Lemma field_problem_None m f : field_problem m f = None ↔ ∃ got, m !! fs_Name f = Some got ∧ holds got f.
Proof.
  unfold field_problem, holds. destruct (m !! fs_Name f) as [got|]; [|split; [done|by intros (? & ? & _)]].
  destruct (String.eqb (fs_Type got) (fs_Type f)) eqn:E1, (eqb (fs_Repeated got) (fs_Repeated f)) eqn:E2,
    (fs_Required got) eqn:E3, (fs_Required f) eqn:E4; cbn; apply String.eqb_eq in E1 || apply String.eqb_neq in E1;
    apply eqb_prop in E2 || apply eqb_false_iff in E2;
    (split; [try done; intros _; exists got; (split; [done|]); (split; [done|]); (split; [done|]); congruence|intros (g & [= <-] & H1 & H2 & H3); try done; try (by exfalso; auto); by specialize (H3 E3)]).
Qed.

Lemma omap_nil {X Y} (f : X → option Y) l : omap f l = [] ↔ Forall (λ x, f x = None) l.
Proof.
  induction l as [|x l IH]; [done|]. rewrite Forall_cons, <- IH. cbn [omap list_omap]. destruct (f x); naive_solver.
Qed.

Lemma VerifySchema_None s have :
  VerifySchema s have = None ↔
  ∃ want, TableSchema s = Ok want ∧ Forall (λ f, ∃ got, byName have !! fs_Name f = Some got ∧ holds got f) want.
Proof.
  unfold VerifySchema. destruct (TableSchema s) as [want|e]; [|split; [done|by intros (? & ? & _)]].
  assert (match omap (field_problem (byName have)) want with [] => None | _ => Some (errorf "table schema mismatch") end = None
    ↔ omap (field_problem (byName have)) want = []) as -> by (by destruct (omap _ _)).
  rewrite omap_nil. setoid_rewrite field_problem_None. split; [intros H; by exists want|]. by intros (w & [= ->] & H).
Qed.

(** The field of the table a column of the current schema corresponds to. *)
Lemma Current_field c : c ∈ sch_Columns Current → ∃ fs f, TableSchema Current = Ok fs ∧ f ∈ fs ∧ column_field c f.
Proof.
  intros Hin. destruct (TableSchema_Ok Current ltac:(vm_compute; reflexivity)) as (fs & E & F). exists fs.
  apply list_elem_of_lookup in Hin as [i Hi]. destruct (Forall2_lookup_l _ _ _ _ _ F Hi) as (f & Hf & Hc).
  exists f. split; [done|]. split; [by eapply list_elem_of_lookup_2|done].
Qed.

Lemma created_verifies s md : TableMetadata s = Ok md → VerifySchema s (md_Schema md) = None.
Proof.
  unfold TableMetadata. destruct (TableSchema s) as [fs|e] eqn:E; [|done]. intros [= <-]. cbn [md_Schema].
  apply VerifySchema_None. exists fs. split; [done|]. destruct (TableSchema_inv s fs E) as [Hv F].
  assert (NoDup (fs_Name <$> fs)) as Hnd by (rewrite (column_field_names _ _ F); by apply Validate_columns).
  rewrite Forall_forall. intros f Hf. exists f. split; [by apply byName_unique|]. by split_and!.
Qed.

(** ** Lemmas: the rows *)

(** The kind of the protobuf field of a column, and the value on the wire. *)
Definition kind_of (ft : string) : wire_kind :=
  if String.eqb ft StringFieldType then KString
  else if String.eqb ft IntegerFieldType || String.eqb ft TimestampFieldType then KInt64
  else if String.eqb ft BooleanFieldType then KBool else KOther.

Definition wire (v : fval) : pval :=
  match v with FStr s => PString s | FInt z => PInt64 z | FTime t => PInt64 (UnixMicro t) | FStrs l => PList l end.

(** What the documentation of the adapters promises of the descriptor of a schema: a field for
    each column, with the kind of its type, repeated as the column is. *)
Definition describes {D} (ByName : D → string → option (wire_kind * bool)) (d : D) (fs : list FieldSchema) : Prop :=
  ∀ f, f ∈ fs → ByName d (fs_Name f) = Some (kind_of (fs_Type f), fs_Repeated f).

(** The field of the descriptor a value of a row needs. *)
Definition field_for (v : fval) : wire_kind * bool :=
  match v with FStr _ => (KString, false) | FInt _ | FTime _ => (KInt64, false) | FStrs _ => (KString, true) end.

Section Rows.
Context {D : Type}.
Variable ByName : D → string → option (wire_kind * bool).

Lemma descriptor_field d fs r k v :
  TableSchema Current = Ok fs → describes ByName d fs → Fields r !! k = Some v → ByName d k = Some (field_for v).
Proof.
  intros Hfs Hd Hv. destruct (Fields_column r k v Hv) as (c & Hc & Ht).
  apply find_column_Some in Hc as [Hin <-]. destruct (Current_field c Hin) as (fs' & f & E & Hf & (Hn & Hty & _)).
  rewrite E in Hfs. injection Hfs as ->. rewrite <- Hn, (Hd f Hf). rewrite Ht in Hty.
  destruct v; injection Hty as <- <-; reflexivity.
Qed.

Lemma set_field_Ok d msg k v :
  ByName d k = Some (field_for v) → msg !! k = None → set_field ByName d msg k v = OOk (<[k := wire v]> msg).
Proof.
  intros Hf Hn. unfold set_field, set_scalar, append_list. rewrite Hf.
  destruct v; cbn [field_for wire]; rewrite bool_decide_true by done; [done..|]. by rewrite Hn.
Qed.

Lemma message_from_Ok d fields msg :
  Forall (λ kv, ByName d kv.1 = Some (field_for kv.2)) fields → NoDup fields.*1 → Forall (λ kv, msg !! kv.1 = None) fields →
  message_from ByName d msg fields = OOk ((wire <$> (list_to_map fields : gmap string fval)) ∪ msg).
Proof.
  revert msg. induction fields as [|[k v] fields IH]; intros msg H1 H2 H3; cbn [message_from].
  { f_equal. cbn. by rewrite fmap_empty, map_empty_union. }
  apply Forall_cons in H1 as [Hf H1]. apply Forall_cons in H3 as [Hn H3]. cbn [fmap list_fmap fst] in H2.
  apply NoDup_cons in H2 as [Hk H2]. rewrite (set_field_Ok d msg k v) by done. rewrite IH.
  - f_equal. change (list_to_map ((k, v) :: fields)) with (<[k := v]> (list_to_map fields) : gmap string fval).
    rewrite fmap_insert, <- insert_union_l, insert_union_r; [done|].
    by rewrite lookup_fmap, not_elem_of_list_to_map_1 by done.
  - done.
  - done.
  - rewrite Forall_forall in *. intros kv Hin. rewrite lookup_insert_ne; [by apply H3|]. intros ->. apply Hk.
    by apply list_elem_of_fmap_2.
Qed.

Lemma Message_row d fs r order :
  TableSchema Current = Ok fs → describes ByName d fs → order ≡ₚ map_to_list (Fields r) →
  Message ByName d order = OOk (wire <$> Fields r).
Proof.
  intros Hfs Hd Ho. unfold Message.
  assert (NoDup order.*1) as Hnd by (rewrite Ho; apply NoDup_fst_map_to_list).
  rewrite message_from_Ok; [|..|done|].
  - f_equal. rewrite (map_union_empty (M := gmap string)). f_equal.
    rewrite (list_to_map_proper order (map_to_list (Fields r))) by done. apply list_to_map_to_list.
  - rewrite Forall_forall. intros [k v] Hin. rewrite Ho in Hin. apply elem_of_map_to_list in Hin.
    by eapply descriptor_field.
  - rewrite Forall_forall. intros kv _. apply lookup_empty.
Qed.
End Rows.

(** ** Lemmas: the writer *)

Section WriterLemmas.
Context {D A W : Type}.
Variables (adapt : list FieldSchema → result D) (open : D → W → result A * W).
Variables (Append : A → list string → W → option error * W).
Variables (ByName : D → string → option (wire_kind * bool)) (Marshal : gmap string pval → result string).
Variable ranged : gmap string fval → list (string * fval).

Lemma streamFor_Ok (wr wr' : Writer D A) a d w w' :
  streamFor adapt open wr w = (Ok (a, d), (wr', w')) →
  w_closed wr = false ∧ w_desc wr' = Some d ∧ w_stream wr' = Some a ∧ w_schema wr' = w_schema wr ∧
  (w_desc wr = Some d ∨ NewRowDescriptor adapt (w_schema wr) = Ok d).
Proof.
  unfold streamFor, descriptor, open_once. destruct (w_closed wr); [done|].
  destruct (w_desc wr) as [d0|] eqn:Ed.
  - destruct (w_stream wr) as [a0|] eqn:Es; [intros [= <- <- <- <-]; auto 10|].
    destruct (open d0 w) as [[a1|e] w1]; [|done]. intros [= <- <- <- <-]. cbn. rewrite Ed. auto 10.
  - destruct (NewRowDescriptor adapt (w_schema wr)) as [d0|e] eqn:En; [|done]. cbn [w_stream w_schema w_desc w_closed].
    destruct (w_stream wr) as [a0|] eqn:Es; [intros [= <- <- <- <-]; cbn; auto 10|].
    destruct (open d0 w) as [[a1|e] w1]; [|done]. intros [= <- <- <- <-]. cbn. auto 10.
Qed.

Lemma encode_all_Ok d records rows :
  encode_all ByName Marshal ranged d records = OOk rows ↔
  Forall2 (λ r row, Encode ByName Marshal d (ranged (Fields r)) = OOk row) records rows.
Proof.
  revert rows. induction records as [|r records IH]; intros rows; cbn [encode_all].
  - split; [intros [= <-]; constructor|by inversion 1].
  - split.
    + destruct (Encode _ _ _ _) as [row|e|] eqn:E; try done.
      destruct (encode_all _ _ _ _ _) as [rows'|e|]; try done. intros [= <-]. constructor; [done|]. by apply IH.
    + inversion 1 as [|? row ? rows' Hr Hrs]; subst. rewrite Hr. by rewrite (proj2 (IH rows') Hrs).
Qed.

(** Rows of the current schema never make the encoder panic. *)
Lemma encode_all_no_panic d fs records :
  TableSchema Current = Ok fs → describes ByName d fs → (∀ m, ranged m ≡ₚ map_to_list m) →
  encode_all ByName Marshal ranged d records ≠ OPanic.
Proof.
  intros Hfs Hd Hr. induction records as [|r records IH]; cbn [encode_all]; [done|].
  unfold Encode. rewrite (Message_row ByName d fs r) by done. destruct (Marshal _); [|done].
  by destruct (encode_all _ _ _ _ _).
Qed.
End WriterLemmas.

> _EXERCISE DETAILS_
Only an exact copy of the lines from the beginning of the listing through the line with "destruct (omap _ _)).", both included, belongs in the answer.

> _COMPLETED TASK_
Lemma field_problem_None m f : field_problem m f = None ↔ ∃ got, m !! fs_Name f = Some got ∧ holds got f.
Proof.
  unfold field_problem, holds. destruct (m !! fs_Name f) as [got|]; [|split; [done|by intros (? & ? & _)]].
  destruct (String.eqb (fs_Type got) (fs_Type f)) eqn:E1, (eqb (fs_Repeated got) (fs_Repeated f)) eqn:E2,
    (fs_Required got) eqn:E3, (fs_Required f) eqn:E4; cbn; apply String.eqb_eq in E1 || apply String.eqb_neq in E1;
    apply eqb_prop in E2 || apply eqb_false_iff in E2;
    (split; [try done; intros _; exists got; (split; [done|]); (split; [done|]); (split; [done|]); congruence|intros (g & [= <-] & H1 & H2 & H3); try done; try (by exfalso; auto); by specialize (H3 E3)]).
Qed.

Lemma omap_nil {X Y} (f : X → option Y) l : omap f l = [] ↔ Forall (λ x, f x = None) l.
Proof.
  induction l as [|x l IH]; [done|]. rewrite Forall_cons, <- IH. cbn [omap list_omap]. destruct (f x); naive_solver.
Qed.

Lemma VerifySchema_None s have :
  VerifySchema s have = None ↔
  ∃ want, TableSchema s = Ok want ∧ Forall (λ f, ∃ got, byName have !! fs_Name f = Some got ∧ holds got f) want.
Proof.
  unfold VerifySchema. destruct (TableSchema s) as [want|e]; [|split; [done|by intros (? & ? & _)]].
  assert (match omap (field_problem (byName have)) want with [] => None | _ => Some (errorf "table schema mismatch") end = None
    ↔ omap (field_problem (byName have)) want = []) as -> by (by destruct (omap _ _)).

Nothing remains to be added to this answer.